Essa, para mim, é outra pérola do filme, Bella não sofre em suas experiências, ela as percebe e vive apenas como experiências, sem a carga emocional pesada que vem quando julgamos um fato como bom ou ruim. Ao se deparar com o que ela não gosta ou não prefere ela simplesmente age para transformar em prol de algo que seja mais positivo para ela. Isso não quer dizer que ela não sente dor ou não tem sentimentos, pelo contrário, ela tem muito, mas não sofre. Na minha percepção, muito porque ela é mais corpo do que mente, mais experiência do que pensamento. Quem sofre é a mente! Deste modo, me parece que ela não se vê como vítima das coisas que se passam com ela, ela apenas observa como, tal como um experimento, como foi observada por seu "pai". Diferente de seu amante Duncan, que está sempre entregue ao drama de suas percepções egocêntricas a partir seus paradigmas que não comportam uma mente livre como a de Bella.
"Um dos aspectos mais repulsivos da falsidade espiritual é a implicação usual e sutilmente insinuada de que, afinal de contas, alguém "sofreu muito"."
Alan Watts
"Na esfera mais íntima da vida pessoal, o problema é a dor de tentar evitar o sofrimento e o medo de tentar não ter medo." Alan Watts
O desconforto e a curiosidade são os propulsores dessa personagem para o movimento da vida e para se aproximar cada vez mais de sua própria história, que ela aos poucos descobre, é agora de uma mulher que não mais vive nela.
Para mim o que fica não são apenas muitas reflexões e questionamentos desencadeados pelo filme, mas uma profunda esperança ao ver um pensamento tão avançado utilizando as ferramentas artísticas do cinema para deixar uma pitada de provocação e ampliação de consciência.
Quem seríamos sem tabus e convenções? O que realmente tem valor para nós? Será que nós mulheres temos claro isso dentro de nós? Ou ainda validamos o mundo e a nós mesmas por réguas invisíveis criadas por homens e leis domesticantes? Um ser profundamente ético e totalmente amoral, uma alma viva e em desenvolvimento continuo.

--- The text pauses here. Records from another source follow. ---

Lemma step_registered (m : Manager S) w ev k :
  registered (step m w ev).1.1 k -> registered m k \/ k = created m.
Proof.
  destruct ev; simpl.
  - unfold onDidChangeTextDocument, getSession.
    destruct (w_documents w (uri e)) as [b|]; [|by left].
    destruct (sessionMap m !! b) as [o|] eqn:Hl; [|by left].
    destruct (isActive (state o)); [|by left].
    destruct (synchronizeUpdatedPlaceholders _ _ _) as [s eff].
    left. by eapply afterCall_registered.
  - unfold onDidCloseTextDocument, getSession.
    destruct (w_documents w textDocument) as [b|]; [|by left].
    destruct (sessionMap m !! b) as [o|]; [|by left].
    destruct m; simpl. left. by eapply registered_delete.
  - unfold onBufEnter. destruct m; simpl. left. by eapply registered_status.
  - unfold onInsertEnter.
    destruct (session m w) as [o|] eqn:Hs; [|by left].
    destruct (checkPosition _ _) as [s eff].
    left. eapply afterCall_registered; [by apply session_lookup|done].
  - intros Hr. apply (insertSnippet_registered m w snippet select position k).
    by destruct (insertSnippet m w snippet select position) as [[[m' w'] a] cs].
  - unfold selectCurrent.
    destruct (session m w) as [o|] eqn:Hs; [|by left].
    destruct (selectCurrentPlaceholder _ _) as [s eff].
    left. eapply afterCall_registered; [by apply session_lookup|done].
  - unfold next.
    destruct (session m w) as [o|] eqn:Hs.
    + destruct (nextPlaceholder _ _) as [s eff].
      left. eapply afterCall_registered; [by apply session_lookup|done].
    + destruct m; simpl. left. by eapply registered_status.
  - unfold previous.
    destruct (session m w) as [o|] eqn:Hs.
    + destruct (previousPlaceholder _ _) as [s eff].
      left. eapply afterCall_registered; [by apply session_lookup|done].
    + destruct m; simpl. left. by eapply registered_status.
  - unfold cancel, getSession.
    destruct (sessionMap m !! w_bufnr w) as [o|] eqn:Hl.
    + destruct (deactivate _) as [s eff].
      left. by eapply afterCall_registered.
    + destruct m; simpl. left. by eapply registered_status.
Qed.

Lemma afterCall_created (m : Manager S) w b o s eff (cs : list Call) :
  created (afterCall m w b o s eff, cs).1.1 = created m.
Proof. unfold afterCall; simpl. by destruct (cancelled eff). Qed.

Lemma step_created (m : Manager S) w ev :
  created m <= created (step m w ev).1.1.
Proof.
  destruct ev; simpl.
  - unfold onDidChangeTextDocument.
    destruct (w_documents w (uri e)) as [b|]; [|done].
    destruct (getSession m b) as [o|]; [|done].
    destruct (isActive (state o)); [|done].
    destruct (synchronizeUpdatedPlaceholders _ _ _) as [s eff].
    by rewrite afterCall_created.
  - unfold onDidCloseTextDocument.
    destruct (w_documents w textDocument) as [b|]; [|done].
    by destruct (getSession m b) as [o|].
  - done.
  - unfold onInsertEnter. destruct (session m w) as [o|]; [|done].
    destruct (checkPosition _ _) as [s eff]. by rewrite afterCall_created.
  - pose proof (insertSnippet_unfold m w snippet select position) as Hu.
    simpl in Hu.
    destruct (insertSnippet m w snippet select position) as [[[m' w'] a] cs].
    simpl. injection Hu as -> _ _ _.
    set (r := start _ _ _ _ _).
    destruct (getSession m (w_bufnr w)), (cancelled r.1.2), r.2; simpl; lia.
  - unfold selectCurrent. destruct (session m w) as [o|]; [|done].
    destruct (selectCurrentPlaceholder _ _) as [s eff]. by rewrite afterCall_created.
  - unfold next. destruct (session m w) as [o|]; [|done].
    destruct (nextPlaceholder _ _) as [s eff]. by rewrite afterCall_created.
  - unfold previous. destruct (session m w) as [o|]; [|done].
    destruct (previousPlaceholder _ _) as [s eff]. by rewrite afterCall_created.
  - unfold cancel. destruct (getSession m (w_bufnr w)) as [o|]; [|done].
    destruct (deactivate _) as [s eff]. by rewrite afterCall_created.
Qed.

Lemma step_callee (m : Manager S) w ev c :
  c ∈ (step m w ev).2 -> registered m (callee c) \/ callee c = created m.
Proof.
  assert (Hone : forall (c' : Call) b o,
             sessionMap m !! b = Some o -> callee c' = oid o ->
             c ∈ [c'] -> registered m (callee c) \/ callee c = created m).
  { intros c' b o Hl Hc Hin. apply list_elem_of_singleton in Hin as ->.
    left. by exists b, o. }
  destruct ev; simpl; try (intros Hin; by apply elem_of_nil in Hin).
  - unfold onDidChangeTextDocument, getSession.
    destruct (w_documents w (uri e)) as [b|];
      [|intros Hin; by apply elem_of_nil in Hin].
    destruct (sessionMap m !! b) as [o|] eqn:Hl;
      [|intros Hin; by apply elem_of_nil in Hin].
    destruct (isActive (state o));
      [|intros Hin; by apply elem_of_nil in Hin].
    destruct (synchronizeUpdatedPlaceholders _ _ _) as [s eff]; simpl.
    by eapply Hone.
  - unfold onInsertEnter.
    destruct (session m w) as [o|] eqn:Hs;
      [|intros Hin; by apply elem_of_nil in Hin].
    destruct (checkPosition _ _) as [s eff]; simpl.
    eapply Hone; [by apply session_lookup|done].
  - pose proof (insertSnippet_unfold m w snippet select position) as Hu.
    simpl in Hu.
    destruct (insertSnippet m w snippet select position) as [[[m' w'] a] cs].
    simpl. injection Hu as _ _ _ ->.
    intros Hin. apply list_elem_of_singleton in Hin as ->. simpl.
    unfold snippetTarget, getSession.
    destruct (sessionMap m !! w_bufnr w) as [o|] eqn:Hl; simpl; [|by right].
    left. by exists (w_bufnr w), o.
  - unfold selectCurrent.
    destruct (session m w) as [o|] eqn:Hs;
      [|intros Hin; by apply elem_of_nil in Hin].
    destruct (selectCurrentPlaceholder _ _) as [s eff]; simpl.
    eapply Hone; [by apply session_lookup|done].
  - unfold next.
    destruct (session m w) as [o|] eqn:Hs;
      [|intros Hin; by apply elem_of_nil in Hin].
    destruct (nextPlaceholder _ _) as [s eff]; simpl.
    eapply Hone; [by apply session_lookup|done].
  - unfold previous.
    destruct (session m w) as [o|] eqn:Hs;
      [|intros Hin; by apply elem_of_nil in Hin].
    destruct (previousPlaceholder _ _) as [s eff]; simpl.
    eapply Hone; [by apply session_lookup|done].
  - unfold cancel, getSession.
    destruct (sessionMap m !! w_bufnr w) as [o|] eqn:Hl;
      [|intros Hin; by apply elem_of_nil in Hin].
    destruct (deactivate _) as [s eff]; simpl.
    by eapply Hone.
Qed.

“ A alma é o único fenômeno imediato deste mundo percebido por nós, e por isto mesmo a condição indispensável de toda experiência em relação ao mundo.” C.G.Jung
Dedico esse texto a todas as criaturas me ajudaram a recriar novas existências como Godwin, aquelas que se uniram a mim respeitando e amando minha liberdade como Max. Às tantas Marthas que me trouxeram luz à consciência como quem sempre entrega um novo livro para continuar descobrindo o mundo acompanhada. E é claro, aos Duncans que me ensinaram a reconhecer o que não é verdadeiro intensificando minha fidelidade a mim mesma, e tantas outras criaturas que nem imaginam, mas que transformaram meu caminho no mundo!